Volviendo al tema, del verano también amo esos días que vienen cerrados de nubes y cargan de humedad la atmósfera, cuando bajan de golpe y trompazo las temperaturas y aparece ese característico olor a tierra mojada, el petricor. Me encanta esa palabra, me fascina ese aroma, ¿sabéis que hasta el momento no se ha logrado sintetizar en laboratorio y que es producto de la unión del agua con los aceites producidos por las plantas y la geosmina secretada por unas bacterias? Lo sé, soy muy friki y os lo tengo dicho. En fin, que me maravilla que en todas partes del mundo el “olor a lluvia” sea el mismo, y el gustazo que se siente al dejarse envolver por él supongo que también será global.
Este verano está siendo bastante diferente, algo “atormentado” por no decir tormentoso. Vino lleno de su olor característico producto del desinfectante y el tan famoso gel hidro alcohólico, y lo de llevar media cara detrás de un trozo de tela/papel quirúrgico caminando por la calle a más de treinta grados tiene su aquel, sin embargo, eso no me impide seguir amando los días largos, sudar, vestirme con ropa corta e incluso ir ligera de ella y sobre todo, no me impide seguir agradeciendo tener la oportunidad de dejarme sorprender por una inesperada tormenta de verano, porque significa que aún sigo aquí, ¡VIVA!

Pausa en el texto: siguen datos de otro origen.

Record t : Type := mk {
  id : string;
  name : string;
  description : string;
  image : string;
  items : list Item.t;
  creatures : list string;
  exits : list (string * string);
  isVisited : bool
}.

(** [new Room(id, name, description, image)] *)
Definition new (id name description image : string) : t :=
  mk id name description image [] [] [] false.

Definition setItems (l : list Item.t) (r : t) : t :=
  mk (id r) (name r) (description r) (image r) l (creatures r) (exits r)
     (isVisited r).

Definition setCreatures (l : list string) (r : t) : t :=
  mk (id r) (name r) (description r) (image r) (items r) l (exits r)
     (isVisited r).

Definition setExits (e : list (string * string)) (r : t) : t :=
  mk (id r) (name r) (description r) (image r) (items r) (creatures r) e
     (isVisited r).

Definition setIsVisited (b : bool) (r : t) : t :=
  mk (id r) (name r) (description r) (image r) (items r) (creatures r)
     (exits r) b.

(** The creature objects of the room, read through the store. *)
Definition creatureObjects (store : gmap string Creature.t) (r : t)
    : list Creature.t :=
  omap (fun k => store !! k) (creatures r).

Definition getExits (r : t) : list string := map fst (exits r).

Definition getDescription (store : gmap string Creature.t) (r : t) : string :=
  let desc := "<span class=" +:+ dq +:+ "location-name" +:+ dq +:+ ">"
              +:+ name r +:+ "</span>" +:+ nl +:+ nl +:+ description r in
  let desc :=
    if (0 <? length (items r))%nat then
      desc +:+ nl +:+ nl +:+ "You see: "
      +:+ join ", " (map (fun item => "<span class=" +:+ dq +:+ "item-name"
                                      +:+ dq +:+ ">" +:+ Item.name item
                                      +:+ "</span>") (items r))
    else desc in
  let desc :=
    if (0 <? length (creatures r))%nat then
      desc +:+ nl +:+ nl +:+ "Creatures: "
      +:+ join ", " (map (fun creature => "<span class=" +:+ dq
                                          +:+ "creature-name" +:+ dq +:+ ">"
                                          +:+ Creature.name creature
                                          +:+ "</span>")
                         (creatureObjects store r))
    else desc in
  let exitDirections := getExits r in
  if (0 <? length exitDirections)%nat then
    desc +:+ nl +:+ nl +:+ "Exits: " +:+ join ", " exitDirections
  else desc +:+ nl +:+ nl +:+ "There are no obvious exits.".

Definition addItem (item : Item.t) (r : t) : t :=
  setItems (items r ++ [item]) r.

(** [removeItem(itemId)]: the removed item ([None] for [null]) and the room. *)
Definition removeItem (itemId : string) (r : t) : option Item.t * t :=
  match spliceFirst (fun item => seq (Item.id item) itemId) (items r) with
  | Some (item, rest) => (Some item, setItems rest r)
  | None => (None, r)
  end.

Definition addCreature (creature : string) (r : t) : t :=
  setCreatures (creatures r ++ [creature]) r.

Definition hasId (store : gmap string Creature.t) (creatureId : string)
    (k : string) : bool :=
  match store !! k with
  | Some c => seq (Creature.id c) creatureId
  | None => false
  end.

Definition removeCreature (store : gmap string Creature.t)
    (creatureId : string) (r : t) : option string * t :=
  match spliceFirst (hasId store creatureId) (creatures r) with
  | Some (k, rest) => (Some k, setCreatures rest r)
  | None => (None, r)
  end.

Definition getItem (itemId : string) (r : t) : option Item.t :=
  find (fun item => seq (Item.id item) itemId) (items r).

Definition hasName (store : gmap string Creature.t) (name : string)
    (k : string) : bool :=
  match store !! k with
  | Some c => seq (toLowerCase (Creature.name c)) (toLowerCase name)
  | None => false
  end.

(** [getCreatureByName(name)]: the store key of the creature found. *)
Definition getCreatureByName (store : gmap string Creature.t) (name : string)
    (r : t) : option string :=
  find (hasName store name) (creatures r).

End Room.

(** ** Player *)

Module Player.

Record t : Type := mk {
  health : Z;
  maxHealth : Z;
  inventory : list Item.t;
  currentLocation : JsValue;
  isAlive : bool
}.

(** [new Player(startingRoom)] *)
Definition new (startingRoom : string) : t :=
  mk 100 100 [] (JsStr startingRoom) true.

Definition setHealth (h : Z) (p : t) : t :=
  mk h (maxHealth p) (inventory p) (currentLocation p) (isAlive p).

Definition setInventory (l : list Item.t) (p : t) : t :=
  mk (health p) (maxHealth p) l (currentLocation p) (isAlive p).

Definition setCurrentLocation (v : JsValue) (p : t) : t :=
  mk (health p) (maxHealth p) (inventory p) v (isAlive p).

Definition setIsAlive (b : bool) (p : t) : t :=
  mk (health p) (maxHealth p) (inventory p) (currentLocation p) b.

Definition takeDamage (amount : Z) (p : t) : t :=
  let p1 := setHealth (health p - amount) p in
  if health p1 <=? 0 then setIsAlive false (setHealth 0 p1) else p1.

Definition checkStatus (p : t) : string :=
  if negb (isAlive p) then "You are dead."
  else "Health: " +:+ ofNumber (health p) +:+ "/" +:+ ofNumber (maxHealth p).

Definition getInventory (p : t) : string :=
  if (length (inventory p) =? 0)%nat then "Your inventory is empty."
  else join ", " (map Item.name (inventory p)).

End Player.
(** Step 6, second half: the bearing force and the rate of the governing
    hypothesis recomputed with the thickness of the bar's own profile. *)
Definition injeta_ligacao (ligacoes_forcadas : ligacoes_t)
  (resultado_final : resultados_t) (id_barra : string) : res resultados_t :=
  match sget resultado_final id_barra, sget ligacoes_forcadas id_barra with
  | Some r, Some lig =>
      let nome_hipotese_critica := rb_pior_caso r in
      caso <- sitem (rb_hipoteses r) nome_hipotese_critica ;;
      let forca_axial := abs (h_forca_axial caso) in
      let perfil_nome := h_perfil_escolhido caso in
      match linhas_do_perfil df_perfis perfil_nome with
      | [] => Ok resultado_final
      | linha :: _ =>
          let espessura_aba := t_cm linha in
          fu <- obter_fu linha df_materiais ;;
          l <- lig_completa "d_furo" lig ;;
          let diametro_furo := d_furo l in
          qtd_parafusos <- nao_none (np l) ;;
          fator_fp <- nao_none (fator_fp l) ;;
          let forca_adm_cisalhamento := forca_adm_cisalhamento l in
          qf <- float_of_int qtd_parafusos ;;
          let forca_adm_esmagamento_corrigido :=
            (qf * diametro_furo * espessura_aba * fator_fp * fu
             * coef_minoracao)%float in
          let tx_cisalhamento := taxa_ou_999 forca_axial forca_adm_cisalhamento in
          let tx_esmagamento :=
            taxa_ou_999 forca_axial forca_adm_esmagamento_corrigido in
          let tx_ligacao := py_max tx_cisalhamento tx_esmagamento in
          let nova_ligacao :=
            com_esmagamento_e_tx l forca_adm_esmagamento_corrigido tx_ligacao in
          Ok (altera_hipotese resultado_final id_barra nome_hipotese_critica
                (fun h => com_verificacao_ligacao h (LigCompleta nova_ligacao)))
      end
  | _, _ => Ok resultado_final
  end.

Definition injeta_ligacoes (metadados_barras : metadados_t)
  (ligacoes_forcadas : ligacoes_t) (resultado_final : resultados_t)
  : res resultados_t :=
  for_each ligacoes_forcadas resultado_final
    (fun rf (il : string * ligacao) =>
       let ids_simetricos :=
         expandir_ligacoes_montantes_simetricos metadados_barras [fst il]
           1e-3 in
       for_each ids_simetricos rf (injeta_ligacao ligacoes_forcadas)).

(** Step 7-2: the hypothesis whose connection rate is largest, as
    [max(resultado_final[id_barra], key=...)] finds it: the six scalar keys
    come first with key [False], so the first of them stands unless a
    hypothesis has a rate above zero. *)
Definition nome_da_pior_ligacao (r : resultado_barra) : string :=
  fst (py_max_by snd ("pior_caso", 0%float)
         (map (fun nd : string * dados_hipotese =>
                 (fst nd, tx_lig_da_hipotese (snd nd)))
              (rb_hipoteses r))).

(** The state of the reinforcement loop. *)
Record estado_reforco : Type := mk_estado_reforco {
  er_resultado_final : resultados_t;
  er_ligacoes_forcadas : ligacoes_t;
  er_barras_reforcadas : list string
}.

(** Step 7-2, body of [for id_barra in sorted(ids_ligacao_necessaria, ...)].
    The state is [resultado_final], [ligacoes_iter] and [todos_ok]. *)
Definition reforca_barra (metadados_barras : metadados_t)
  (st : (resultados_t * list (string * dados_ligacao)) * bool)
  (id_barra : string)
  : res ((resultados_t * list (string * dados_ligacao)) * bool) :=
  let '((resultado_final, ligacoes_iter), todos_ok) := st in
  match sget resultado_final id_barra with
  | None => Ok ((resultado_final, ligacoes_iter), false)
  | Some r =>
      if String.eqb (rb_perfil_escolhido r) "NENHUM"
      then Ok ((resultado_final, ligacoes_iter), false)
      else
        let nome_hip := rb_pior_caso r in
        caso <- sitem (rb_hipoteses r) nome_hip ;;
        let perfil_ini := h_perfil_escolhido caso in
        let N := abs (h_forca_axial caso) in
        dados <- sitem metadados_barras id_barra ;;
        let tipo_barra := mb_tipo dados in
        let angulo :=
          match mb_alfa_graus dados with Some a => a | None => 0.0%float end in
        let comprimento :=
          if e_montante tipo_barra then
            match mb_comprimento_destravado dados with
            | Some c => c
            | None => mb_comprimento dados
            end
          else mb_comprimento dados in
        reforco <-
          reforcar_montante_ate_viavel sort_values perfil_ini N df_perfis
            df_materiais
            diametros_furos limite_parafusos planos_cisalhamento
            fatores_esmagamento coef_minoracao descontos_area_liquida
            verificar_axial_flexao wrapper_ligacao_montante tipo_barra
            comprimento angulo interromper_se_inviavel ;;
        match reforco with
        | Some (novo_perfil, dados_lig) =>
            Ok ((altera_hipotese resultado_final id_barra nome_hip
                   (fun h => com_reforco h novo_perfil (LigCompleta dados_lig)),
                 sset ligacoes_iter id_barra dados_lig),
                todos_ok)
        | None => Ok ((resultado_final, ligacoes_iter), false)
        end
  end.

Y es que las tormentas son al verano lo que las situaciones adversas a la vida: llegan de repente oscureciendo nuestra clara y soleada realidad para rodearnos con su humedad hasta casi sentir que nos ahogamos; a veces nos hacen experimentar la frustración por tener que renunciar al “perfecto plan veraniego” o nos obligan a quedarnos en casa oyendo llover; o maldecimos encontrar la ropa que creíamos limpia, lavada esa mañana, una vez más empapada cuando debería estar seca. A veces vienen cargadas de fulminantes bolitas de hielo que golpean todo lo cultivado hasta ese momento haciendo creer que se perderá la cosecha, que no se recogerá lo sembrado, que se derrumbará lo construido. Pero luego, cuando pasan, cuando cesan los rayos y los truenos, cuando se valoran los daños, el aire parece más ligero, todo queda más limpio, nuevamente sale el sol y con suerte hasta nos regalan un arcoíris.
Las tormentas de verano de la vida son esas circunstancias, situaciones o personas que a veces comienzan oliendo a petricor y luego, en una chasquido de dedos y sin saber muy bien cómo ni porqué mutan a cielo gris oscuro preludio de un “palo de agua”, porque llueven palos y no de agua precisamente. Con ellas nuestro cielo se rompe y vacía en millones de gotas, a veces saladas provenientes de nuestros ojos en forma de lágrimas, pero siempre, siempre, como las tormentas de verano, terminan pasando, y suelen tener un para qué, aunque mientras luchamos contra Poseidón no lo comprendamos.
¿Y a ustedes? ¿Cuál fue la última vez que les sorprendió una acalorada tormenta de verano?